Historique : Son vrai départ est récent : le celluloïd, apparu en 1856, bien connu par les joueurs de ping- pong, est considéré comme la première matière plastique ; elle-même déjà bio : les fibres cellulosiques du bois sont la ressource essentielle de la fabrication du papier ; il a été suivie plus tard par la cellophane, de même origine, utilisée comme film transparent pour les emballages alimentaires. La bakélite, du nom de son inventeur, Leo Bakeland, est le premier plastique issu de polymères synthétiques du benzène, 50 ans plus tard ; il était utilisé pour ses propriétés isolantes et résistantes à la chaleur ; Il a été suivi par les découvertes de tous ces noms « commerciaux » bien connus, mais moins maintenant : le plexiglas, le nylon, le téflon, le formica ; ce dernier très en vogue dans les années 50, puis presque abandonné, revient en faveur, pour son contenu carbone limité ; il est fabriqué à partir de papier kraft, donc bio, et de mélamine, elle, carbonée. La pétrochimie explose ensuite, favorisée par le développement du pétrole, devenu leader des ressources fossiles, et les plastiques se multiplient en diversité et en masse : aujourd’hui, ils représentent 6% dans le monde, 10% pour les pays développés, des produits pétroliers, et en volume devancent l’acier. Partie de quasiment zéro en 1950, la production est de 50 millions de tonnes en 1975, 100, dix ans plus tard, 300 vingt ans plus tard, et 460 en 2018 (source les Échos).

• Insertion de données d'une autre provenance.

(* ===== verification/Pages.v ===== *)
(** The page tables (src/pages.c, inc/pages.h): the directory of the kernel,
    mapping and unmapping, and the lookups. sbrk is in Sbrk.v. *)
From S2P Require Import Prelude Memory State Console Kprintf Interrupts.
Local Open Scope Z_scope.
Local Open Scope kern_scope.
Local Set Default Proof Using "Type*".

(** * inc/pages.h *)

Definition PF_PRES : Z := 0x1.
Definition PF_RW : Z := 0x2.
Definition PF_4M : Z := 0x80.

Definition PDE_4MB_ADDR_HIGH (a : Z) : Z := Z.shiftr a 22.
Definition PDE_ADDR_HIGH (a : Z) : Z := Z.shiftr a 12.
Definition PTE_ADDR_HIGH (a : Z) : Z := Z.shiftr a 12.
Definition PDE_PTADDR_TO_VADDR (a : Z) : Z := w32 (SYSTEM_ADDR_BASE + Z.shiftl a 12).

(** The fields of the packed structures pde_fields_4mb_page,
    pde_fields_page_table and pte_fields. *)
Definition pde4_ignored (v : Z) : Z := getf 9 3 v.
Definition pde4_ignored_ (v : Z) : Z := getf 13 9 v.
Definition pde4_addr (v : Z) : Z := getf 22 10 v.
Definition set_pde4_flags (x v : Z) : Z := setf 0 9 x v.
Definition set_pde4_addr (x v : Z) : Z := setf 22 10 x v.
Definition pde_ptaddr (v : Z) : Z := getf 12 20 v.
Definition set_pde_flags (x v : Z) : Z := setf 0 8 x v.
Definition set_pde_ptaddr (x v : Z) : Z := setf 12 20 x v.
Definition pte_ignored (v : Z) : Z := getf 9 3 v.
Definition pte_addr (v : Z) : Z := getf 12 20 v.
Definition set_pte_flags (x v : Z) : Z := setf 0 9 x v.
Definition set_pte_addr (x v : Z) : Z := setf 12 20 x v.

(** [v & PF_PRES] and [v & PF_4M] as conditions. *)
Definition pres (v : Z) : bool := negb (Z.land v PF_PRES =? 0).
Definition is4m (v : Z) : bool := negb (Z.land v PF_4M =? 0).

(** Fields of a struct frame in RAM. *)
Definition sizeof_frame : Z := 12.
Definition f_ref_count (p : Z) : Z := p.
Definition f_addr (p : Z) : Z := w32 (p + 4).
Definition f_vaddr (p : Z) : Z := w32 (p + 8).

(** [a / 0x400000] and [(a - a / 0x400000 * 0x400000) / 0x1000], as uint16_t. *)
Definition pde_index (a : Z) : Z := w16 (a / FOUR_MB).
Definition pte_index (a : Z) : Z := w16 (w32 (a - pde_index a * FOUR_MB) / FRAME_SIZE).

(** [&table[i]] for a table of 32-bit entries. *)
Definition entry_at (table i : Z) : Z := w32 (table + 4 * i).

(** * src/pages.c *)

Definition native_flush_tlb_single (a : Z) : prog kst unit := emit (EInvlpg a).

Definition get_kds_size : prog kst Z := gets g_kds_size.
Definition get_kpd_frame : prog kst frame := gets g_frame_page_directory.
Definition getpagesize : Z := FRAME_SIZE.

Section pages.
Context {HW : Hardware} {LY : Layout}.

(** What follows [while (1);] in page_fault_handler is never reached. *)
Definition page_fault_handler (r : regs) : prog kst unit := print_cr2;; spin.

(** The inline assembly, up to its effect. *)
Definition disable_cache : prog kst unit := emit EDisableCache.

Definition finalize_pagination : prog kst unit :=
  let page_directory := w32 (sym_page_dir - SYSTEM_ADDR_BASE) in
  store32 (entry_at page_directory 0) 0;;
  modify (set_kpd (Frame 1 page_directory sym_page_dir));;
  disable_cache;;
  register_irq_handler 14 page_fault_handler_ptr.

Definition init_page_tables : prog kst unit :=
  while32 (fun pde_cursor =>
    if pde_cursor <? 1024
    then
      pd ← get_kpd_frame;
      let pde := entry_at (addr pd) pde_cursor in
      v ← load32 pde;
      when (negb (pres v))
        (store32 pde (set_pde_ptaddr (PDE_ADDR_HIGH (0x00400000 + pde_cursor * 1024 * 4)) v));;
      mret (inl (w16 (pde_cursor + 1)))
    else mret (inr tt)) 0;;
  memset PAGE_TABLES_START_VADDR 0 0x400000.

(** A present entry of the kernel's 4 MB page at [a]. *)
Definition pde_4mb (a : Z) : Z :=
  set_pde4_flags (Z.lor (Z.lor PF_PRES PF_RW) PF_4M) (set_pde4_addr (PDE_4MB_ADDR_HIGH a) 0).

Definition init_page_directory : prog kst unit :=
  let page_directory := w32 (sym_page_dir - SYSTEM_ADDR_BASE) in
  memset page_directory 0 (1024 * 4);;
  store32 (entry_at page_directory 0) (pde_4mb 0x00000000);;
  store32 (entry_at page_directory KERNEL_PAGE_DIRECTORY_INDEX) (pde_4mb 0x00000000);;
  store32 (entry_at page_directory PAGE_TABLES_DIRECTORY_INDEX) (pde_4mb 0x00400000).

Definition get_physaddr (vaddr : Z) : prog kst Z :=
  let pdindex := Z.shiftr vaddr 22 in
  pd ← load32 (entry_at sym_page_dir pdindex);
  if negb (pres pd) then mret NULL
  else if is4m pd then
    if negb (pde4_ignored pd =? 0) || negb (pde4_ignored_ pd =? 0) then mret NULL
    else
      let offset_within_page := Z.land vaddr 0xFFF in
      mret (w32 (Z.shiftl (pde4_addr pd) 22 + offset_within_page))
  else
    let pt := PDE_PTADDR_TO_VADDR (pde_ptaddr pd) in
    let ptindex := Z.land (Z.shiftr vaddr 12) 0x03FF in
    let offset_within_page := Z.land vaddr 0xFFF in
    pt ← load32 (entry_at pt ptindex);
    if negb (pres pt) || negb (pte_ignored pt =? 0) then mret NULL
    else mret (w32 (Z.shiftl (pte_addr pt) 12 + offset_within_page)).

Definition init_page_directory_for_frames (frames_size : Z) : prog kst unit :=
  let pde_count := s32 (frames_size / FOUR_MB + b2z (0 <? frames_size mod FOUR_MB)) in
  while32 (fun cursor =>
    if cursor <? pde_count
    then
      let pde_cursor := w16 (FRAMES_DIRECTORY_INDEX + cursor) in
      let pde := entry_at sym_page_dir pde_cursor in
      v ← load32 pde;
      store32 pde (set_pde_flags (Z.lor PF_PRES PF_RW) v);;
      let max_last_pde := w16 ((frames_size mod FOUR_MB) / FRAME_SIZE
                                 + b2z (0 <? frames_size mod FRAME_SIZE)) in
      while32 (fun pte_cursor =>
        if (pte_cursor <? 1024) && ((cursor <? pde_count - 1) || (pte_cursor <? max_last_pde))
        then
          v ← load32 pde;
          let pte := entry_at (PDE_PTADDR_TO_VADDR (pde_ptaddr v)) pte_cursor in
          let faddr := w32 (FRAMES_START_PADDR + cursor * FOUR_MB + pte_cursor * FRAME_SIZE) in
          store32 pte 0;;
          store32 pte (set_pte_addr (PTE_ADDR_HIGH faddr) 0);;
          v ← load32 pte;
          store32 pte (set_pte_flags (Z.lor PF_PRES PF_RW) v);;
          native_flush_tlb_single (entry_at pte pte_cursor);;
          mret (inl (w16 (pte_cursor + 1)))
        else mret (inr tt)) 0;;
      mret (inl (w16 (cursor + 1)))
    else mret (inr tt)) 0.

(** The loops of alloc_pages carry the cursors, the candidate address and the
    count of free pages after it. One round over the entries of a table: *)
Definition scan_table_round (pdbr : frame) (n pde_cursor : Z) (x : Z * Z * Z)
    : prog kst (Z * Z * Z + (Z * Z * Z + Z)) :=
  let '(pte_cursor, va, count) := x in
  if pte_cursor <? 1024
  then
    v ← load32 (entry_at (vaddr pdbr) pde_cursor);
    pte ← load32 (entry_at (PDE_PTADDR_TO_VADDR (pde_ptaddr v)) pte_cursor);
    if negb (pres pte)
    then
      let count := w32 (count + 1) in
      if count =? n then mret (inr (inr va))
      else mret (inl (w16 (pte_cursor + 1), va, count))
    else
      mret (inl (w16 (pte_cursor + 1), w32 (pde_cursor * 0x400000 + pte_cursor * 0x1000), 0))
  else mret (inr (inl (pte_cursor, va, count))).

(** One round over the entries of the directory. *)
Definition alloc_pages_round (pdbr : frame) (n : Z) (x : Z * Z * Z * Z)
    : prog kst (Z * Z * Z * Z + Z) :=
  let '(pde_cursor, pte_cursor, va, count) := x in
  if pde_cursor <? 1024
  then
    pde ← load32 (entry_at (vaddr pdbr) pde_cursor);
    r ← (if pres pde && negb (is4m pde)
         then while32 (scan_table_round pdbr n pde_cursor) (0, va, count)
         else mret (inl (pte_cursor, w32 (pde_cursor * 0x400000 + pte_cursor * 0x1000), 0)));
    match r with
    | inl (pte_cursor, va, count) => mret (inl (w16 (pde_cursor + 1), pte_cursor, va, count))
    | inr va => mret (inr va)
    end
  else mret (inr NULL).

Definition alloc_pages (pdbr : frame) (n : Z) : prog kst Z :=
  fvaddr ← gets (fun k => frames_meta_end_vaddr (g_frames_context k));
  let pde_cursor := pde_index fvaddr in
  let pte_cursor := w16 (w32 (fvaddr - pde_cursor * FOUR_MB) / FRAME_SIZE + 1) in
  while32 (alloc_pages_round pdbr n) (pde_cursor, pte_cursor, NULL, 0).

(** One round of map_pages: the cursor and the advancing pointers. *)
Definition map_pages_round (pdbr : frame) (n flags : Z) (x : Z * Z * Z)
    : prog kst (Z * Z * Z + Z) :=
  let '(cursor, va, frames) := x in
  if cursor <? n
  then
    let pde_cursor := pde_index va in
    let pte_cursor := pte_index va in
    let pde := entry_at (vaddr pdbr) pde_cursor in
    v ← load32 pde;
    when (negb (pres v)) (store32 pde (set_pde_flags (Z.lor PF_PRES PF_RW) v));;
    v ← load32 pde;
    if pres v && negb (is4m v)
    then
      let pte := entry_at (PDE_PTADDR_TO_VADDR (pde_ptaddr v)) pte_cursor in
      e ← load32 pte;
      if pres e
      then
        kprintf ("map_pages failed: pde %d, pte %d pte->value: %b" +:+ nl)
          [AInt pde_cursor; AInt pte_cursor; AInt e];;
        mret (inr FAILED)
      else
        fa ← load32 (f_addr frames);
        store32 pte (set_pte_addr (PTE_ADDR_HIGH fa) e);;
        e ← load32 pte;
        store32 pte (set_pte_flags flags e);;
        native_flush_tlb_single pte;;
        rc ← load32 (f_ref_count frames);
        store32 (f_ref_count frames) (w32 (rc + 1));;
        store32 (f_vaddr frames) va;;
        mret (inl (w32 (cursor + 1), w32 (va + FRAME_SIZE), w32 (frames + sizeof_frame)))
    else
      kprintf ("map_pages failed: pde %d pde->value %b" +:+ nl) [AInt pde_cursor; AInt v];;
      mret (inr FAILED)
  else mret (inr SUCCES).

Definition map_pages (pdbr : frame) (va frames n flags : Z) : prog kst Z :=
  while32 (map_pages_round pdbr n flags) (0, va, frames).

(** [frame_ptr] is where the local [frame] is on the stack. *)
Definition map_io_round (frame_ptr : Z) (pdbr : frame) (va nb_pages cursor : Z) : prog kst (Z + unit) :=
  if cursor <? nb_pages
  then
    map_pages pdbr (w32 (va + cursor * FRAME_SIZE)) frame_ptr 1 (Z.lor PF_PRES PF_RW);;
    fa ← load32 (f_addr frame_ptr);
    store32 (f_addr frame_ptr) (w32 (fa + FRAME_SIZE));;
    mret (inl (w32 (cursor + 1)))
  else mret (inr tt).

Definition map_io (frame_ptr : Z) (pdbr : frame) (ioaddr len : Z) : prog kst Z :=
  let nb_pages := w32 (len / FRAME_SIZE + b2z (0 <? len mod FRAME_SIZE)) in
  store32 (f_addr frame_ptr) (Z.land ioaddr 0xFFFFF000);;
  va ← alloc_pages pdbr nb_pages;
  while32 (map_io_round frame_ptr pdbr va nb_pages) 0;;
  mret (w32 (va + ioaddr - Z.land ioaddr 0xFFFFF000)).

(** [cursor < n] compares a size_t with an int: [n] is converted. *)
Definition unmap_pages (pdbr : frame) (va n : Z) : prog kst unit :=
  while32 (fun '(cursor, va) =>
    if cursor <? w32 n
    then
      let pde_cursor := pde_index va in
      let pte_cursor := pte_index va in
      pde ← load32 (entry_at (vaddr pdbr) pde_cursor);
      let pte := entry_at (PDE_PTADDR_TO_VADDR (pde4_addr pde)) pte_cursor in
      store32 pte 0x0;;
      native_flush_tlb_single pte;;
      mret (inl (w32 (cursor + 1), w32 (va + FRAME_SIZE)))
    else mret (inr tt)) (0, va).

End pages.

Un peu de chimie : Une classification industrielle contient 290 espèces de plastiques. La Chimie les classe en 3 catégories : thermo plastiques, avec 11 « familles », thermodurcissables, avec 7 familles, et élastomères avec 3 familles. La première a la propriété de se ramollir avec la chaleur et de redevenir dur en se refroidissant ; c’est une grande qualité puisqu’elle permet le recyclage pour les mêmes emplois. Ce n’est pas le cas des thermodurcissables, qui résistent à la chaleur. La troisième, comme le caoutchouc, a les propriétés suivantes : élasticité, étanchéité, antivibration ; elle est peu recyclable pour le même usage, 10%, car un plastique élastomère contient de nombreux intrants. La plupart sont appelés polymères : polyéthylène, PE, polypropylène, PP, polychlorure de vinyle, PVC, polyéthylène téréphtalate, PET, polystyrène, PS, parmi les plus importants. Les polymères sont le résultat d’une liaison d’un grand nombre d’une même molécule : le monomère : simple comme l’éthylène -(C2H4)n- ou le propylène-(C3H6)n- ou le styrène-(C8H8)n-,ou un peu plus compliqué comme le PVC, qui ajoute le chlore,-(C2H3Cl)n, ou le PET, qui associe le benzène et l’oxygène- (C10H804)n. Les plastiques ne sont pas les seuls polymères ; ils existent dans le vivant, comme l’ADN et l’ARN, bien en vogue aujourd’hui, dans la nature comme tout simplement le bois, ou le latex, caoutchouc naturel, ou des matières comme les peintures.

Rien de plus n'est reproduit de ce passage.